Чистые помыслы глупцов не стоят выеденного яйца. Эти покушения на государя? Я уж не говорю о мерзости нападений из-за угла… Есть, папа, на кораблях, на корабельных рострах эдакие громадные фигуры: Нептун, витязь, еще что-нибудь. И вот вообрази: приходит такой с „темпераментом“. Смотрит на корабль. Замечает, конечно, фигуру на носу, впереди — она золоченая, она сияет. Смотрит и — ничтоже сумняшеся: а вот я ее сейчас опрокину, спихну, и амба… Спрашивается, зачем? А затем, говорит этот, с „темпераментом“, затем, чтобы корабль пошел иным курсом. Ему и невдомек, какие силы движут кораблем. Он, как под гипнозом, только и видит что золоченую фигуру… Э-э-э, нет, голубчик! Изволь-ка сперва изучить течения, ветры, действие паровой машины, девиацию компаса… Изволь постигнуть! А постигнешь, тогда, может быть… и фигуру на рострах не тронешь“.
Мысль о „течениях“, о „паровой машине“, о движущих силах — в этом было что-то, я бы сказал, не совсем русское, европейское было, что-то от германцев, от социал-демократов. Я полюбопытствовал: а что, Рафа, ваши-то, кронштадтские, неужто изучают?
„Наши?“ — Рафа призадумался, но тут в прихожей позвонили. Вестовой отворил, послышался голос: „Барин дома?“ То был Суханов, Николай Евгеньевич, сослуживец моего сына. Мы засиделись допоздна, и, помню, было мне почему-то грустно расставаться с Николаем Евгеньевичем. И точно, больше уж не встречал. А два года спустя в Кронштадте сын мой видел его, последние минуты видел.

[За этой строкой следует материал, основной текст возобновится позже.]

Lemma orders_only_aget s s' j p :
  orders_only s s' → aget (pages_tbl s) j = Some p →
  ∃ p', aget (pages_tbl s') j = Some p' ∧ set_order 0 p' = set_order 0 p.
Proof.
  intros (l&h&t&->&Ht) Hp. specialize (Ht j). simpl. rewrite Hp in Ht.
  destruct (aget t j) as [p'|]; [|done]. exists p'. split; [done|]. by apply (inj Some).
Qed.

Lemma orders_only_frame s s' : orders_only s s' → ppn_start s' = ppn_start s ∧ pages_nr s' = pages_nr s.
Proof. by intros (?&?&?&->&_). Qed.

Lemma same_but_order p p' :
  set_order 0 p' = set_order 0 p → state p' = state p ∧ count p' = count p ∧ mapper p' = mapper p.
Proof. destruct p, p'. cbn. by intros [= -> -> -> -> -> -> -> ->]. Qed.

(** A page that only its order may have changed, and that is still a block of one page. *)
Lemma counted_order s s' bm' b p p' :
  ppm_ok s' bm' → bm' !! b = Some (0, Kused) → counted s b p → aget (pages_tbl s') b = Some p' →
  set_order 0 p' = set_order 0 p → counted s' b p' ∧ count p' = count p ∧ mapper p' = mapper p.
Proof.
  intros Hok Hb (_&_&Hf&Hc) Hp' Ho. destruct (same_but_order _ _ Ho) as (Es&Ec&Em).
  split; [|done]. split; [done|]. rewrite Es, Ec. split; [|done].
  by apply (c_order _ _ (ok_core _ _ Hok) _ _ _ _ Hb).
Qed.

Lemma alloc_step this s s' b bm :
  frames_ok s → ppm_ok s bm → ppm_do_alloc_pages this s 0 = Some (s', Some b) →
  manager_step (λ _, True) s s' ∧ ∃ p, counted s' b p ∧ count p = 1.
Proof.
  intros Hf Hok E. destruct (ppm_do_alloc_pages_spec this s bm 0 Hok ltac:(lia))
    as [[E' _]|(b'&s1&p&t&bm'&E'&O&Hp&Ht&Hok'&Hal)]; rewrite E in E'; [done|].
  injection E' as -> ->. destruct (orders_only_frame _ _ O) as [Hst Hnr].
  assert (Hfb : is_free bm b') by (apply (al_free _ _ _ _ Hal); unfold in_block; lia).
  assert (Hb' : bm' !! b' = Some (0, Kused)) by (apply (al_used _ _ _ _ Hal); by right).
  split; [split|].
  - done.
  - done.
  - intros j pj _ Hcj. destruct (counted_head s bm j pj Hok Hcj) as (Hj&Hnf&_).
    assert (Hne : b' ≠ j) by (intros <-; by apply Hnf, (free_page_iff _ _ _ Hok)).
    destruct (orders_only_aget _ _ _ pj O (proj1 Hcj)) as (p'&Hp'&Ho). exists p'.
    eapply counted_order; [exact Hok'|apply (al_used _ _ _ _ Hal); by left|done| |done].
    cbn. by rewrite (aget_aset_ne _ b' j _ _ Hne Ht).
  - destruct (aget_orders_only _ _ _ _ O Hp) as (p0&Hp0&Hpo). destruct (same_but_order _ _ Hpo) as (_&Ec&_).
    cbn in Hp0. rewrite (fo_clean _ Hf b' p0) in Ec; [|by apply (free_page_iff _ _ _ Hok)|done].
    assert (Hc1 : count (grab 0 p) = 1) by (cbn; rewrite Ec; reflexivity).
    exists (grab 0 p). split; [|done]. split; [exact (aget_aset_eq _ _ _ _ Ht)|].
    split; [done|]. split; [by left|by rewrite Hc1].
Qed.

Рафаил тогда, что называется, сошел на берег, служил в Петербурге, в гидрографическом департаменте. Квартиру нанимал в Офицерской, там и теперь вдова его, внук мой и внучка. Служил он в Петербурге, но часто по службе пропадал в Кронштадте.

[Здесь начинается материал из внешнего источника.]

Lemma access_sim s M d va rg (w : bool) :
  machine_ok s M → d ∈ D → 0 ≤ va < wsize → L d (page_of_va va) = Some rg →
  (w = true → flag (vm_prot rg) VM_REG_WR = true) →
  let n := page_of_va va in
  ∃ s' r M', user_access mmu_report 2 s d rg w va = Some (s', r) ∧ machine_ok s' M' ∧ (all_settled s → all_settled s') ∧
    ((∃ p, r = Done (frame_of p * PMM_PAGE_SIZE + va mod PMM_PAGE_SIZE) ∧ M' !! (d, n) = Some p ∧
           allows w (attr (entry s' d n)) = true ∧ view s' M' = touch (view s M) (d, n)) ∨
     r = Refused ENOMEM ∧ view s' M' = delete (d, n) (view s M)).
Proof.
  intros [HI Hs] Hd Hva HL Hw n. pose proof (va_page _ Hva) as Hn. pose proof (Hs d n Hd Hn) as Hdn. unfold n in Hdn. rewrite HL in Hdn.
  destruct Hdn as [Hrg Hu].
  destruct (access_ok D s M mmu_report d va rg w HI Hd Hva Hrg Hrep Hu Hw) as (s' & r & i & V & Ex & Hef & Hu' & Hr).
  fold (page_of_va va) n in Hef, Hr. exists s', r, (set_map M (d, n) i). split; [done|].
  split; [split; [apply Hef|by eapply suits_effect]|]. destruct (effect_map D s M s' d n i V Hd Hn Hef) as [Ei EM].
  split.
  { intros Hset e k He Hk. rewrite (ef_entries _ _ _ _ _ _ _ _ Hef e k He Hk). case_decide; [|by apply Hset].
    destruct Hr as [(_ & Hal & _)|(_ & Ha & _)]; [right|by left]. unfold allows in Hal. by apply andb_true_iff in Hal as [? _]. }
  destruct Hr as [(-> & Hal & ->)|(-> & _ & ->)].
  - left. exists (ppn i). split; [done|]. rewrite EM, Ei, (ef_view _ _ _ _ _ _ _ _ Hef). split_and!; [|done|done].
    apply maps_to_some. unfold allows in Hal. apply andb_true_iff in Hal as [Hal _]. by eapply nonzero_bit.
  - right. split; [done|]. apply (ef_view _ _ _ _ _ _ _ _ Hef).
Qed.

Lemma content_lookup m f o : 0 ≤ o < PMM_PAGE_SIZE → content m f !!! Z.to_nat o = m (f * PMM_PAGE_SIZE + o).
Proof.
  intros Ho. apply list_lookup_total_correct. unfold content. rewrite list_lookup_fmap.
  rewrite lookup_seqZ_lt by lia. cbn. f_equal. f_equal. lia.
Qed.

Lemma va_offset va : 0 ≤ va mod PMM_PAGE_SIZE < PMM_PAGE_SIZE.
Proof. by apply Z.mod_pos_bound. Qed.

Lemma load_sim s M d va : machine_ok s M → allowed s (Load d va) → simulates (Load d va) s M.
Proof.
  intros HM (Hd & Hva & rg & HL). destruct (access_sim s M d va rg false HM Hd Hva HL) as (s' & r & M' & Ex & HM' & _ & Hr); [done|].
  unfold simulates, run. rewrite HL. cbn [mbind option_bind]. rewrite Ex. cbn [mbind option_bind]. eexists s', _, M'. split; [done|].
  split; [done|]. destruct Hr as [(p & -> & Hp & _ & Hv)|(-> & Hv)]; rewrite Hv; [|apply a_nomem; by left].
  rewrite <- (content_lookup _ _ _ (va_offset va)). apply a_load. rewrite <- Hv. unfold view. by rewrite lookup_fmap, Hp.
Qed.

(** A store to a region that is not writable changes nothing. *)
Lemma readonly_sim s M d va rg :
  machine_ok s M → d ∈ D → 0 ≤ va < wsize → L d (page_of_va va) = Some rg →
  flag (vm_prot rg) VM_REG_WR = false → user_access mmu_report 2 s d rg true va = Some (s, Refused (-1003)).
Proof.
  intros [HI Hs] Hd Hva HL HW. pose proof (Hs d (page_of_va va) Hd (va_page _ Hva)) as Hdn. rewrite HL in Hdn. destruct Hdn as [Hrg Hu].
  cbn [user_access]. rewrite translate_entry. unfold allows. cbn [negb orb].
  fold (page_of_va va). set (x := attr _) in *.
  assert (Z.testbit x 31 && Z.testbit x 26 = false) as ->.
  { destruct Hu as [->|(_ & _ & Hro)]; [by rewrite !Z.testbit_0_l|]. rewrite HW in Hro. destruct (Z.testbit x 26); [by specialize (Hro eq_refl)|apply andb_false_r]. }
  destruct (Hrep (pmm_get_page (pmem s) d va) true) as (R1 & R2 & R3).
  unfold vm_region_update. rewrite R1, R2, (ur_read _ Hrg), HW. cbn [negb]. by rewrite andb_false_r.
Qed.

Lemma store_sim s M d va v : machine_ok s M → allowed s (Store d va v) → simulates (Store d va v) s M.
Proof.
  intros HM (Hd & Hva & rg & HL). pose proof (va_page _ Hva) as Hn. unfold simulates, run. rewrite HL. cbn [mbind option_bind].
  destruct (flag (vm_prot rg) VM_REG_WR) eqn:HW.
  2:{ unfold user_store. rewrite (readonly_sim s M d va rg HM Hd Hva HL HW). eexists s, _, M. split; [done|]. split; [done|].
      apply a_refused. intros (r & Er & Hr). congruence. }
  destruct (access_sim s M d va rg true HM Hd Hva HL) as (s' & r & M' & Ex & [HI' Hs'] & _ & Hr); [done|].
  unfold user_store. rewrite Ex. cbn [mbind option_bind].
  destruct Hr as [(p & -> & Hp & Hal & Hv)|(-> & Hv)].
  - apply andb_true_iff in Hal as [_ H26]. cbn [negb orb] in H26.
    destruct (store_ok D s' M' d (page_of_va va) p (va mod PMM_PAGE_SIZE) v HI' Hd Hn Hp H26 (va_offset va)) as (HI2 & Hse & Hv2).
    eexists _, _, M'. split; [done|]. split; [split; [done|]|rewrite Hv2, Hv; apply a_store; by exists rg].
    intros e k He Hk. rewrite Hse by done. by apply Hs'.
  - eexists s', _, M'. split; [done|]. split; [done|]. rewrite Hv. apply a_nomem. right. by exists v.
Qed.

Lemma pages_of_region rg : range_ok rg → pages_at (vm_start rg) (page_of_va (vm_start rg)) (region_pages rg).
Proof.
  intros [H1 H2]. unfold region_pages, page_of_va, PMM_PAGE_SHIFT. rewrite Z.shiftr_div_pow2, u32_small by (unfold wsize in *; lia).
  change (2 ^ 12) with PMM_PAGE_SIZE. unfold pages_at, PMM_PAGE_SIZE, wsize in *.
  pose proof (Z.div_pos (vm_start rg) 0x1000). pose proof (Z.div_pos (vm_limit rg - vm_start rg) 0x1000).
  pose proof (Z.mul_div_le (vm_start rg) 0x1000). pose proof (Z.mul_div_le (vm_limit rg - vm_start rg) 0x1000). lia.
Qed.

Lemma usable_zero rg : usable_attr rg 0.
Proof. by left. Qed.

Lemma release_ok s M d rg :
  machine_ok s M → allowed s (Release d rg) →
  let n := page_of_va (vm_start rg) in let count := region_pages rg in
  ∃ s' M', vm_region_unmap s d rg = Some s' ∧ machine_ok s' M' ∧ (all_settled s → all_settled s') ∧
    (∀ k, in_range n count k d → attr (entry s' d k.2) = 0) ∧
    ∀ k, view s' M' !! k = if decide (in_range n count k d) then None else view s M !! k.
Proof.
  intros [HI Hs] (Hd & Hrg & HLz & Hset) n count. unfold vm_region_unmap. rewrite HLz.
  destruct (unmap_loop_ok D d _ s M _ _ HI Hd (pages_of_region _ Hrg)) as (s' & M' & -> & HI' & Hk & Hz & Hv).
  { intros k [_ Hk]. by apply Hset. }
  assert (Hent : ∀ e k, e ∈ D → page_no k → attr (entry s' e k) = 0 ∨ entry s' e k = entry s e k).
  { intros e k He Hkn. destruct (decide (in_range n count (e, k) d)) as [Hin|Hout]; [left|right; by apply Hk].
    pose proof (Hz _ Hin) as E. destruct Hin as [<- _]. done. }
  exists s', M'. split; [done|]. split; [split; [done|]|split; [|by split]].
  - intros e k He Hkn. specialize (Hs e k He Hkn). destruct (Hent e k He Hkn) as [-> | ->]; [|done].
    destruct (L e k); [|done]. destruct Hs. split; [done|apply usable_zero].
  - intros Hall e k He Hkn. destruct (Hent e k He Hkn) as [-> | ->]; [by left|by apply Hall].
Qed.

А Николай Евгеньич проломил в жизни иную дорогу. Он был с Михайловым. Их и судили одним судом. Николай Евгеньич произнес речь, очень спокойную, полную достоинства: я ни когда бы не стал террористом, если бы не ужасное положение русского народа; я никогда бы не стал террористом, если бы не видел в Сибири оборванных и голодных ссыльных, лишенных всякой умственной деятельности; я никогда бы не стал террористом, если б в России мог жить тот, кто не желает делать карьеру, а стремится облегчить участь мужика и работника…
Государь повелел: „В поучение всему Балтийскому флоту…“ Была ранняя весна, холодно. И высокое, высокое небо. Рафаил увидел Суханова, когда Николая Евгеньича вели к „позорному столбу“. Глаза их встретились. И Рафа… Вы знаете, как он мыслил о „завиральных идеях“, но вот увидел, как тот идет к „позорному столбу“. В старой солдатской шинелишке. И Рафа сдернул фуражку, поклонился низким поклоном.
Перед столбом широким полукругом стояли взводы. От всех флотских экипажей: „В поучение Балтийскому флоту“.
При каждом взводе — барабанщики. Контр-адмирал — главным распорядителем. А поодаль — толпа: офицеры, матросы, чиновники, лабазники, мастеровые. Женщин не было…
Суханов пристально смотрел на небо. Высокое было небо и бледное… Подошли с балахоном. Николай Евгеньич протянул руки, помогая служителям. Ему завязали глаза. Он что-то сказал матросу, матрос поправил повязку.
Ударили барабаны. Двенадцать нижних чинов взяли на прицел. Унтер сделал знак, грянул залп. Одиннадцать пуль — в грудь, одна пуля — в лоб. Никто не промахнулся.